1. Upon notification or detection of a Hurricane Watch or Hurricane Warning, determine whether to convene a Crisis Management meeting.
2. Notify the members of the Crisis Management Team of the Hurricane Watch/ Warning.  Convene a[Company]Crisis Management Team meeting and determine any immediate priorities including when staff will be told to go home.
3. Conduct a poll of IT staff and determine whether they intend to leave the area.  For those staff leaving the area, request details of where they will be located and a contact number.
4. Identify a location where the Crisis Management Team will assemble on day 1 to 3 after the hurricane (in the event that system wide communications channels are unavailable).
5. Ensure that all IT equipment is secured and determine whether any IT systems will be powered down for the duration of the storm.
6. Devise a strategy for IT staff to meet and perform a damage assessment once the storm has passed.
7. Liaise with Facilities to ensure that all IT staff have access to the buildings to perform a damage assessment after the storm has passed.
8. Stand down IT staff when the decision has been made to do so.

POST HURRICANE TASKS

1. Once the hurricane has passed:
   • Listen to the government advisory on the radio for a status of damage to the local infrastructure.  Determine whether landline and mobile communications are available (including text messaging services);
   • Attempt to contact members of the [Company] Crisis Management Team and advise them of your well-being; AND
   • Advise the members of the Crisis Management Team that you intend to attempt to perform an initial damage assessment of the data centers and IT infrastructure and inform them to standby.
2. Monitor the status of damage to the local infrastructure and accessibility to the buildings in conjunction with local and Government radio broadcasts.
3. In the event that it is not possible to gain access to the building to perform an IT related damage assessment:
   • Determine whether it is possible to assess systems availability without gaining access to the affected building; AND
   • Liaise with Facilities to enable IT to gain access to the affected building at the first opportunity.
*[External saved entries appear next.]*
(** * Turn resolution engine: dice ledger, status ledger, combat resolver,
      protocol router and turn pipeline.

    A shallow embedding of [backend/rules/core.py], [backend/rules/statuses.py],
    [backend/rules/combat.py], [backend/gm_os/protocols.py],
    [backend/gm_os/router.py] and the control flow of [backend/rules/turn.py],
    then the vocabulary in which the properties are stated, then the
    properties.

    Conventions.
    - Python integers are unbounded: they are [Z].
    - A Python string is a [string] whose characters are its code points,
      all below 256; [str.strip], [str.lower], [int] and the classes of the
      regular expressions are the Unicode ones on these code points.
    - A function that mutates its [SessionState] argument and may raise is a
      computation [Sess A]: it returns the outcome (a value or the exception)
      together with the session as the call leaves it.
    - A Python [dict] with string keys is an association list in insertion
      order ([Dict.t]), the order in which [items()] visits it.
    - [random.Random] belongs to the Python library, not to the repository:
      the engine is written against the interface [PRNG], and [CPython.rng]
      is the generator the interpreter really provides (MT19937). *)

From Stdlib Require Import ZArith List String Ascii Bool Lia DecimalString DecimalPos.
From stdpp Require Import base tactics option list gmap.
Import ListNotations.

Local Open Scope Z_scope.

(* ===================================================================== *)
(** * Text: characters, whitespace, decimal numbers                       *)
(* ===================================================================== *)

Module Text.

Definition code (c : ascii) : Z := Z.of_N (N_of_ascii c).

(** [str.isspace] and the class of blanks of a regular expression: TAB..CR,
    FS..US, the blank, NEL and the no-break space. *)
Definition is_space (c : ascii) : bool :=
  ((9 <=? code c) && (code c <=? 13)) || ((28 <=? code c) && (code c <=? 32))
  || (code c =? 133) || (code c =? 160).

(** The class of digits of a regular expression. *)
Definition is_digit (c : ascii) : bool :=
  (48 <=? code c) && (code c <=? 57).

Definition digit_value (c : ascii) : Z := code c - 48.

(** [int(text)] for a run of decimal digits. *)
Definition int_of_digits (ds : list ascii) : Z :=
  fold_left (fun acc c => 10 * acc + digit_value c) ds 0.

Fixpoint take_while (p : ascii -> bool) (l : list ascii) : list ascii :=
  match l with
  | c :: l' => if p c then c :: take_while p l' else []
  | [] => []
  end.

Fixpoint drop_while (p : ascii -> bool) (l : list ascii) : list ascii :=
  match l with
  | c :: l' => if p c then drop_while p l' else l
  | [] => []
  end.

Definition all_chars (p : ascii -> bool) (l : list ascii) : bool := forallb p l.
Definition sample_tracking
  : option (list marked_row * tracking_stats) :=
  processResultTracking plain_host sample_history sample_now hash_all_fields
    sample_current sample_sql (VObject 7 [("region", VString "US")]).

Definition sample_tracking_outcome
  : option (list marked_row * tracking_stats) :=
  Eval vm_compute in sample_tracking.

Lemma sample_tracking_runs : sample_tracking = sample_tracking_outcome.
Proof. vm_compute. reflexivity. Qed.

Lemma processResultTracking_marks_rows_witness :
  ∃ marked stats,
    sample_tracking = Some (marked, stats)
    ∧ map (λ m, (isNew (_tracking m), occurrenceCount (_tracking m),
                 executionIds (_tracking m))) marked
      = [(false, 3, [VString "run-1"; VString "run-1"]); (true, 1, [])]
    ∧ newRowPercentage stats = Int 50
    ∧ ∃ index,
        buildPreviousResultsIndex plain_host hash_all_fields
          (getPreviousExecutionsWithResults sample_history
             (generateQuerySignature plain_host sample_sql
                (VObject 7 [("region", VString "US")])) (Some 50%nat))
        = Some index
        ∧ Forall (λ e, query_signature e
                       = generateQuerySignature plain_host sample_sql
                           (VObject 7 [("region", VString "US")])
                       ∧ status e = Completed ∧ is_null (results e) = false)
            (getPreviousExecutionsWithResults sample_history
               (generateQuerySignature plain_host sample_sql
                  (VObject 7 [("region", VString "US")])) (Some 50%nat))
        ∧ length marked = length sample_current
        ∧ (∀ i row, sample_current !! i = Some row →
             ∃ rowSignature m,
               generateRowSignature plain_host row hash_all_fields
               = Some rowSignature
               ∧ marked !! i = Some m
               ∧ currentRow m = row
               ∧ marked_from_index index (sample_now i) rowSignature
                   (_tracking m))
        ∧ newRows stats = count_marked true marked
        ∧ previouslySeenRows stats = count_marked false marked
        ∧ (sample_current ≠ [] →
           ∃ p, newRowPercentage stats = Int p
                ∧ 2 * Z.abs (100 * newRows stats
                             - p * Z.of_nat (length sample_current))
                  ≤ Z.of_nat (length sample_current)).
Proof.
  rewrite sample_tracking_runs. unfold sample_tracking_outcome.
  eexists _, _. split; [reflexivity|].
  split; [reflexivity|]. split; [reflexivity|].
  apply (processResultTracking_marks_rows plain_host sample_history sample_now
           hash_all_fields sample_current sample_sql
           (VObject 7 [("region", VString "US")])).
  exact sample_tracking_runs.
Defined.
(** The [try] block of [seed]; one message stands for each block of
    console output. *)
Definition seed_body (o : SeedOptions) : M unit :=
  log "Checking Prerequisites" ;;
  s <- get_state ;;
  if negb (eks_deployed s) || negb (truthy (cluster_ready s)) then
    throw "EKS cluster must be running. Run 'lab up' first."
  else
    log "EKS cluster running" ;;
    if negb (component_deployed s Polaris) then
      throw "Polaris catalog must be deployed. Run 'lab up polaris' first."
    else
      log "Polaris deployed" ;;
      (if negb (component_deployed s Spark)
       then log "Spark not deployed - manual data loading required"
       else log "Spark deployed") ;;
      log "Seeding Plan" ;;
      (if negb (seed_usersOnly o) then log "Sample Tables to Create:" else ret tt) ;;
      (if negb (seed_tablesOnly o) && negb (seed_skipUsers o)
       then log "Keycloak Users to Reset:" else ret tt) ;;
      log "Manual Seeding Instructions" ;;
      log "Seeding instructions provided" ;;
      log "Example Queries".

(** [seed]; the result is the exit code of the process. *)
Definition seed (config : Config) (o : SeedOptions) : M Z :=
  log ("Seeding lab environment: " ++ config_lab_name config) ;;
  try_catch
    (seed_body o ;; ret 0)
    (fun e => log ("Error during seeding: " ++ e) ;; ret 1).
(** X1. On the same positive spot, strike, maturity and volatility, the
    Greeks of the call and of the put differ by amounts free of the normal
    law: the deltas by 1, the rhos by K T e^(-rT), the thetas by
    - r K e^(-rT). *)
Theorem greeks_parity (S0 K T r sigma : R) :
  0 < S0 -> 0 < K -> 0 < T -> 0 < sigma ->
  let c := mkParams S0 K T r sigma "call" in
  let p := mkParams S0 K T r sigma "put" in
  number (delta c) - number (delta p) = 1 /\
  number (rho c) - number (rho p) = K * T * exp (- r * T) /\
  number (theta c) - number (theta p) = - r * K * exp (- r * T) /\
  (exists dc dp tc tp rc rp : R,
      delta c = Ret (Some dc) /\ delta p = Ret (Some dp) /\
      theta c = Ret (Some tc) /\ theta p = Ret (Some tp) /\
      rho c = Ret (Some rc) /\ rho p = Ret (Some rp)).
Proof.
  intros HS HK HT Hsig c p.
  destruct (greeks_call c HS HK eq_refl) as (Hdc & Htc & Hrc).
  destruct (greeks_put p HS HK eq_refl) as (Hdp & Htp & Hrp).
  rewrite Hdc, Hdp, Htc, Htp, Hrc, Hrp. simpl.
  rewrite !cdf_opp. repeat split; try ring.
  do 6 eexists. repeat split.
Qed.

Lemma greeks_parity_witness :
  let c := mkParams 100 100 1 (5 / 100) (2 / 10) "call" in
  let p := mkParams 100 100 1 (5 / 100) (2 / 10) "put" in
  number (delta c) - number (delta p) = 1 /\
  number (rho c) - number (rho p) = 100 * 1 * exp (- (5 / 100) * 1) /\
  number (theta c) - number (theta p) = - (5 / 100) * 100 * exp (- (5 / 100) * 1) /\
  (exists dc dp tc tp rc rp : R,
      delta c = Ret (Some dc) /\ delta p = Ret (Some dp) /\
      theta c = Ret (Some tc) /\ theta p = Ret (Some tp) /\
      rho c = Ret (Some rc) /\ rho p = Ret (Some rp)).
Proof.
  apply (greeks_parity 100 100 1 (5 / 100) (2 / 10)); lra.
Defined.

(** ** The Greeks as derivatives of the price *)

Section PriceShape.

(** Both prices have the shape A N(d) - B N(d - s), resp.
    B N(-(d - s)) - A N(-d), in whichever attribute is varied. *)
Variables A B d s : R -> R.
Variables (x a' b' d' s' : R).
Hypothesis A_deriv : derivable_pt_lim A x a'.
Hypothesis B_deriv : derivable_pt_lim B x b'.
Hypothesis d_deriv : derivable_pt_lim d x d'.
Hypothesis s_deriv : derivable_pt_lim s x s'.
Hypothesis densities : B x * norm.pdf (d x - s x) = A x * norm.pdf (d x).

Lemma call_shape_derivable :
  derivable_pt_lim (fun y => A y * norm.cdf (d y) - B y * norm.cdf (d y - s y)) x
    (a' * norm.cdf (d x) - b' * norm.cdf (d x - s x) + A x * norm.pdf (d x) * s').
Proof.
  apply (derivable_pt_lim_ext
           (A * comp norm.cdf d - B * comp norm.cdf (d - s))%F).
  { intro y. reflexivity. }
  replace (a' * norm.cdf (d x) - b' * norm.cdf (d x - s x) + A x * norm.pdf (d x) * s')
    with ((a' * comp norm.cdf d x + A x * (norm.pdf (d x) * d'))
          - (b' * comp norm.cdf (d - s)%F x
             + B x * (norm.pdf ((d - s)%F x) * (d' - s')))).
  2:{ unfold comp, minus_fct.
      replace (B x * (norm.pdf (d x - s x) * (d' - s')))
        with (B x * norm.pdf (d x - s x) * (d' - s')) by ring.
      rewrite densities. ring. }
  apply derivable_pt_lim_minus; apply derivable_pt_lim_mult; try assumption;
    apply derivable_pt_lim_comp;
    try apply norm_facts.cdf_derivable_pt_lim; try assumption.
  apply derivable_pt_lim_minus; assumption.
Qed.

Lemma put_shape_derivable :
  derivable_pt_lim
    (fun y => B y * norm.cdf (- (d y - s y)) - A y * norm.cdf (- d y)) x
    (a' * norm.cdf (d x) - b' * norm.cdf (d x - s x) + A x * norm.pdf (d x) * s'
     - a' + b').
Proof.
  apply (derivable_pt_lim_ext
           ((fun y => (A y * norm.cdf (d y) - B y * norm.cdf (d y - s y))%R) - A + B)%F).
  { intro y. unfold plus_fct, minus_fct. rewrite !cdf_opp. ring. }
  apply derivable_pt_lim_plus; [| assumption].
  apply derivable_pt_lim_minus; [| assumption].
  apply call_shape_derivable.
Qed.

End PriceShape.
(** * wik: a file-backed wiki (Go)

    A shallow embedding of the wiki's page store ([Wiki.Local], [Create],
    [Edit], [Remove], [GetDir], [GetPage], [Commit], [ExecIn]) and of the
    breadcrumb builder of the HTTP front end ([Breadcrumbs]), together
    with the parts of Go's standard library they call, and of the
    handlers of the front end ([ShowPage], [ShowEdit], [RemovePage],
    [CreatePage], [EditPage]) with [ProcessMarkdown] and [CrumbsOf].

    Go strings are byte sequences and are embedded as [string]; a
    [[]byte] is a [list byte].  A function returning [(T, error)] is
    embedded as a pair whose second component is [option error], [None]
    standing for [nil]. *)

From Stdlib Require Import Strings.Ascii Strings.String Strings.Byte NArith.
From stdpp Require Import base option list strings sorting gmap fin_maps.

(** ** Go's [strings] package *)

Module strings.

(** [strings.HasPrefix(s, prefix)]:
    [len(s) >= len(prefix) && s[0:len(prefix)] == prefix]. *)
Fixpoint HasPrefix (s prefix : string) {struct prefix} : bool :=
  match prefix, s with
  | EmptyString, _ => true
  | String _ _, EmptyString => false
  | String c prefix', String d s' =>
      if Ascii.eqb c d then HasPrefix s' prefix' else false
  end.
4. Complete the IT related damage assessment at the first opportunity and establish the extent of the damage including:
5. Which systems are affected;
   • Whether it is possible to repair the damage to the IT systems with technology supplies that are available locally;
   • Whether the affected building will be available for the rebuilding of the damaged IT infrastructure; AND
   • An estimate of time it will take to repair the damage to the IT infrastructure.
   • Convene a Crisis Management Team meeting and communicate the results of the damage assessment.  Inform the Crisis Management Team of the estimated time it will take to restore the affected IT services.
6. In conjunction with the Crisis Management Team, determine whether it is necessary to invoke the affected business, service delivery and IT recovery plans.
7. Confirm the affected systems criticality ratings and ensure that application restore priorities meet with[Company]group priorities.
8. Ensure IT staff, suppliers and any required contract staff are available to commence systems repairs.
9. Conduct any repairs to the IT infrastructure that is possible.
10. Liaise with Human Resources to identify and obtain any out of area specialist skill-sets that are required to assist with the repairs to the IT infrastructure.
11. Continue to liaise with the Crisis Management Team and ensure that they are continually aware of the status of the availability of the IT infrastructure.